(** C2 as stated fails when the output of the command cannot be
    forwarded.  The command is started, prints and exits with 1, but the
    first write of its output to stdout raises: [Stage.run] ends in that
    [OSError], which carries neither the output nor the exit code, and not
    in the process-execution error.  (No command is started afterwards.) *)
Lemma failed_command_error_replaced :
  emitted (Stage_run closed_stdout_world no_text echo_stage [] heap0)
  = [(ReportStart "cmd-install/10_first" "running 'echo hi'", Ret RNone);
     (Popen (PList [PStr "echo"; PStr "hi"])
        (<["CURTIN_REPORTSTACK" := "cmd-install/10_first"]> ∅) false,
      Ret (RProc {| reads := ["o"; "k"]; returncode := 1 |}));
     (StdoutWrite "o", Exc (OSError "Broken pipe"));
     (ReportFinish "cmd-install/10_first" "running 'echo hi'" false,
      Ret RNone);
     (LogTimerDone "10_first", Ret RNone)]
  /\ returncode {| reads := ["o"; "k"]; returncode := 1 |} <> 0%Z
  /\ res (Stage_run closed_stdout_world no_text echo_stage [] heap0)
     = Raise (OSError "Broken pipe")
  /\ res (Stage_run closed_stdout_world no_text echo_stage [] heap0)
     <> Raise (ProcessExecutionError (Some "ok") (Some 1%Z)
                 (PList [PStr "echo"; PStr "hi"]) None).
Proof.
  split; [vm_compute; reflexivity|]. split; [done|].
  assert (Hres : res (Stage_run closed_stdout_world no_text echo_stage []
                        heap0)
                 = Raise (OSError "Broken pipe")) by (vm_compute; reflexivity).
  split; [exact Hres|]. rewrite Hres. discriminate.
Qed.

(** ** Further properties *)

Lemma apply_kexec_off_witness :
  apply_kexec (fun _ _ => Ret RNone) (PDict [("mode", PStr "off")])
    "/tmp/target" [] heap0
  = Outcome (Ok false) [] heap0.
Proof. by apply apply_kexec_off. Defined.

(** The part of power-state command synthesis that is as the specification
    says: no configuration gives no command; a configuration that is not a
    mapping, or whose mode is not one of halt, poweroff and reboot, is a
    [TypeError]; for a mode that is one of them the command is the shell
    wrapper with the delay token, followed by [shutdown], the option of the
    mode, [now] and the message when there is one, and the delay token is
    ["5"] when no delay is configured, ["0"] for the delay ["now"], the
    delay without its plus sign and with ["m"] after it for a text that
    starts with a plus sign and a digit (so ["+5"] gives ["5m"]), and the
    delay itself for a text that is not ["now"] and does not start with a
    plus sign and a digit. *)
Theorem load_power_state_synthesis :
  load_power_state PNone = Ok None
  /\ (forall pstate,
        pstate <> PNone -> isinstance_dict pstate = false ->
        load_power_state pstate
        = Raise (TypeError "power_state is not a dict."))
  /\ (forall d : dict,
        (forall s, dict_get d "mode" = Some (PStr s) ->
                   s ∉ ["halt"; "poweroff"; "reboot"]) ->
        exists msg, load_power_state (PDict d) = Raise (TypeError msg))
  /\ (forall (d : dict) mode opt token,
        dict_get d "mode" = Some (PStr mode) ->
        (mode, opt) ∈ opt_map ->
        match dict_get d "delay" with
        | None => token = "5"
        | Some (PStr s) =>
            if String.eqb s "now" then token = "0"
            else
              match s with
              | String c0 (String c rest) =>
                  if Ascii.eqb c0 "+" && is_digit c
                  then token = String c rest +:+ "m"
                  else token = s
              | _ => token = s
              end
        | Some _ => False
        end ->
        load_power_state (PDict d)
        = Ok (Some ([PStr "sh"; PStr "-c"; PStr shcmd; PStr "curtin-poweroff";
                     PStr token]
                    ++ [PStr "shutdown"; PStr opt; PStr "now"]
                    ++ (if truthy (dict_get_default d "message" PNone)
                        then [dict_get_default d "message" PNone]
                        else [])))).
Proof.
  split; [apply load_power_state_none|].
  split; [apply load_power_state_not_a_dict|].
  split; [apply load_power_state_bad_mode|].
  intros d mode opt token Hmode Hopt Htoken.
  assert (Hlookup : opt_map_lookup (dict_get_default d "mode" PNone) = Ok opt).
  { unfold dict_get_default. rewrite Hmode. cbn [from_option id].
    unfold opt_map_lookup.
    apply elem_of_list_to_map_1 in Hopt; [by rewrite Hopt|].
    apply (bool_decide_unpack _). by vm_compute. }
  assert (Hdelay : resolve_delay (dict_get_default d "delay" (PStr "5"))
                   = Ok token).
  { unfold dict_get_default.
    destruct (dict_get d "delay") as [[| | |s| |]|]; cbn [from_option id];
      try done.
    - destruct (String.eqb s "now") eqn:Hnow.
      + apply String.eqb_eq in Hnow. by subst.
      + unfold resolve_delay. cbn [py_eq py_str]. rewrite Hnow.
        destruct s as [|c0 [|c1 rest]]; [by subst..|].
        cbn [match_plus_digits].
        destruct (Ascii.eqb c0 "+" && is_digit c1); by subst.
    - by subst. }
  unfold load_power_state. by rewrite Hlookup, Hdelay.
Qed.

Lemma load_power_state_synthesis_witness :
  load_power_state (PDict [("mode", PStr "reboot"); ("delay", PStr "+5");
                           ("message", PStr "bye")])
  = Ok (Some [PStr "sh"; PStr "-c"; PStr shcmd; PStr "curtin-poweroff";
              PStr "5m"; PStr "shutdown"; PStr "-r"; PStr "now";
              PStr "bye"]).
Proof.
  destruct load_power_state_synthesis as (_ & _ & _ & Hcmd).
  apply (Hcmd [("mode", PStr "reboot"); ("delay", PStr "+5");
               ("message", PStr "bye")] "reboot" "-r" "5m").
  - reflexivity.
  - set_solver.
  - reflexivity.
Defined.

(** With more than one disk image among the sources the [try] block ends
    in a [ValueError] before anything is logged or run. *)
Theorem cmd_install_try_one_disk_image
    world get_dd_images format_exception args_reportstack logfile workingd
    h σ :
  (1 < length (get_dd_images (dict_get_default (h_cfg σ) "sources" (PDict []))))%nat ->
  cmd_install_try world get_dd_images format_exception args_reportstack
    logfile workingd h σ
  = Outcome (Raise (ValueError "You may not use more than one disk image"))
      [] σ.
Proof.
  intros Hmany. unfold cmd_install_try.
  rewrite bind_obind, run_get_cfg, obind_Ok, prepend_nil.
  by rewrite (proj2 (Nat.ltb_lt _ _) Hmany).
Qed.

Lemma cmd_install_try_one_disk_image_witness :
  cmd_install_try (calm_world [] 0) (fun _ => ["a.img"; "b.img"]) no_text
    top_reportstack INSTALL_LOG two_stage_workingd [] two_stage_heap
  = Outcome (Raise (ValueError "You may not use more than one disk image"))
      [] two_stage_heap.
Proof. apply cmd_install_try_one_disk_image. simpl. lia. Defined.

Section Idle.
Variable world : list event -> call -> reply.
Variable target_path : string -> pyval -> string.
Variable get_dd_images : pyval -> list string.
Variable get_iscsi_disks_from_config : dict -> list string.
Variable get_zpool_from_config : dict -> list string.
Variable format_exception : exn -> string.

Lemma cmd_install_except_quiet logfile error_tarfile e :
  emits no_teardown
    (cmd_install_except world format_exception logfile error_tarfile e).
Proof.
  unfold cmd_install_except. pose proof (writeline_quiet world). quiet.
Qed.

# # # #

*Task prompt*
Reproduce all records exactly, without omissions.

*The completed task*
(** C2 as stated fails when the output of the command cannot be
    forwarded.  The command is started, prints and exits with 1, but the
    first write of its output to stdout raises: [Stage.run] ends in that
    [OSError], which carries neither the output nor the exit code, and not
    in the process-execution error.  (No command is started afterwards.) *)
Lemma failed_command_error_replaced :
  emitted (Stage_run closed_stdout_world no_text echo_stage [] heap0)
  = [(ReportStart "cmd-install/10_first" "running 'echo hi'", Ret RNone);
     (Popen (PList [PStr "echo"; PStr "hi"])
        (<["CURTIN_REPORTSTACK" := "cmd-install/10_first"]> ∅) false,
      Ret (RProc {| reads := ["o"; "k"]; returncode := 1 |}));
     (StdoutWrite "o", Exc (OSError "Broken pipe"));
     (ReportFinish "cmd-install/10_first" "running 'echo hi'" false,
      Ret RNone);
     (LogTimerDone "10_first", Ret RNone)]
  /\ returncode {| reads := ["o"; "k"]; returncode := 1 |} <> 0%Z
  /\ res (Stage_run closed_stdout_world no_text echo_stage [] heap0)
     = Raise (OSError "Broken pipe")
  /\ res (Stage_run closed_stdout_world no_text echo_stage [] heap0)
     <> Raise (ProcessExecutionError (Some "ok") (Some 1%Z)
                 (PList [PStr "echo"; PStr "hi"]) None).
Proof.
  split; [vm_compute; reflexivity|]. split; [done|].
  assert (Hres : res (Stage_run closed_stdout_world no_text echo_stage []
                        heap0)
                 = Raise (OSError "Broken pipe")) by (vm_compute; reflexivity).
  split; [exact Hres|]. rewrite Hres. discriminate.
Qed.

(** ** Further properties *)

Lemma apply_kexec_off_witness :
  apply_kexec (fun _ _ => Ret RNone) (PDict [("mode", PStr "off")])
    "/tmp/target" [] heap0
  = Outcome (Ok false) [] heap0.
Proof. by apply apply_kexec_off. Defined.

(** The part of power-state command synthesis that is as the specification
    says: no configuration gives no command; a configuration that is not a
    mapping, or whose mode is not one of halt, poweroff and reboot, is a
    [TypeError]; for a mode that is one of them the command is the shell
    wrapper with the delay token, followed by [shutdown], the option of the
    mode, [now] and the message when there is one, and the delay token is
    ["5"] when no delay is configured, ["0"] for the delay ["now"], the
    delay without its plus sign and with ["m"] after it for a text that
    starts with a plus sign and a digit (so ["+5"] gives ["5m"]), and the
    delay itself for a text that is not ["now"] and does not start with a
    plus sign and a digit. *)
Theorem load_power_state_synthesis :
  load_power_state PNone = Ok None
  /\ (forall pstate,
        pstate <> PNone -> isinstance_dict pstate = false ->
        load_power_state pstate
        = Raise (TypeError "power_state is not a dict."))
  /\ (forall d : dict,
        (forall s, dict_get d "mode" = Some (PStr s) ->
                   s ∉ ["halt"; "poweroff"; "reboot"]) ->
        exists msg, load_power_state (PDict d) = Raise (TypeError msg))
  /\ (forall (d : dict) mode opt token,
        dict_get d "mode" = Some (PStr mode) ->
        (mode, opt) ∈ opt_map ->
        match dict_get d "delay" with
        | None => token = "5"
        | Some (PStr s) =>
            if String.eqb s "now" then token = "0"
            else
              match s with
              | String c0 (String c rest) =>
                  if Ascii.eqb c0 "+" && is_digit c
                  then token = String c rest +:+ "m"
                  else token = s
              | _ => token = s
              end
        | Some _ => False
        end ->
        load_power_state (PDict d)
        = Ok (Some ([PStr "sh"; PStr "-c"; PStr shcmd; PStr "curtin-poweroff";
                     PStr token]
                    ++ [PStr "shutdown"; PStr opt; PStr "now"]
                    ++ (if truthy (dict_get_default d "message" PNone)
                        then [dict_get_default d "message" PNone]
                        else [])))).
Proof.
  split; [apply load_power_state_none|].
  split; [apply load_power_state_not_a_dict|].
  split; [apply load_power_state_bad_mode|].
  intros d mode opt token Hmode Hopt Htoken.
  assert (Hlookup : opt_map_lookup (dict_get_default d "mode" PNone) = Ok opt).
  { unfold dict_get_default. rewrite Hmode. cbn [from_option id].
    unfold opt_map_lookup.
    apply elem_of_list_to_map_1 in Hopt; [by rewrite Hopt|].
    apply (bool_decide_unpack _). by vm_compute. }
  assert (Hdelay : resolve_delay (dict_get_default d "delay" (PStr "5"))
                   = Ok token).
  { unfold dict_get_default.
    destruct (dict_get d "delay") as [[| | |s| |]|]; cbn [from_option id];
      try done.
    - destruct (String.eqb s "now") eqn:Hnow.
      + apply String.eqb_eq in Hnow. by subst.
      + unfold resolve_delay. cbn [py_eq py_str]. rewrite Hnow.
        destruct s as [|c0 [|c1 rest]]; [by subst..|].
        cbn [match_plus_digits].
        destruct (Ascii.eqb c0 "+" && is_digit c1); by subst.
    - by subst. }
  unfold load_power_state. by rewrite Hlookup, Hdelay.
Qed.

Lemma load_power_state_synthesis_witness :
  load_power_state (PDict [("mode", PStr "reboot"); ("delay", PStr "+5");
                           ("message", PStr "bye")])
  = Ok (Some [PStr "sh"; PStr "-c"; PStr shcmd; PStr "curtin-poweroff";
              PStr "5m"; PStr "shutdown"; PStr "-r"; PStr "now";
              PStr "bye"]).
Proof.
  destruct load_power_state_synthesis as (_ & _ & _ & Hcmd).
  apply (Hcmd [("mode", PStr "reboot"); ("delay", PStr "+5");
               ("message", PStr "bye")] "reboot" "-r" "5m").
  - reflexivity.
  - set_solver.
  - reflexivity.
Defined.

(** With more than one disk image among the sources the [try] block ends
    in a [ValueError] before anything is logged or run. *)
Theorem cmd_install_try_one_disk_image
    world get_dd_images format_exception args_reportstack logfile workingd
    h σ :
  (1 < length (get_dd_images (dict_get_default (h_cfg σ) "sources" (PDict []))))%nat ->
  cmd_install_try world get_dd_images format_exception args_reportstack
    logfile workingd h σ
  = Outcome (Raise (ValueError "You may not use more than one disk image"))
      [] σ.
Proof.
  intros Hmany. unfold cmd_install_try.
  rewrite bind_obind, run_get_cfg, obind_Ok, prepend_nil.
  by rewrite (proj2 (Nat.ltb_lt _ _) Hmany).
Qed.

Lemma cmd_install_try_one_disk_image_witness :
  cmd_install_try (calm_world [] 0) (fun _ => ["a.img"; "b.img"]) no_text
    top_reportstack INSTALL_LOG two_stage_workingd [] two_stage_heap
  = Outcome (Raise (ValueError "You may not use more than one disk image"))
      [] two_stage_heap.
Proof. apply cmd_install_try_one_disk_image. simpl. lia. Defined.

Section Idle.
Variable world : list event -> call -> reply.
Variable target_path : string -> pyval -> string.
Variable get_dd_images : pyval -> list string.
Variable get_iscsi_disks_from_config : dict -> list string.
Variable get_zpool_from_config : dict -> list string.
Variable format_exception : exn -> string.

Lemma cmd_install_except_quiet logfile error_tarfile e :
  emits no_teardown
    (cmd_install_except world format_exception logfile error_tarfile e).
Proof.
  unfold cmd_install_except. pose proof (writeline_quiet world). quiet.
Qed.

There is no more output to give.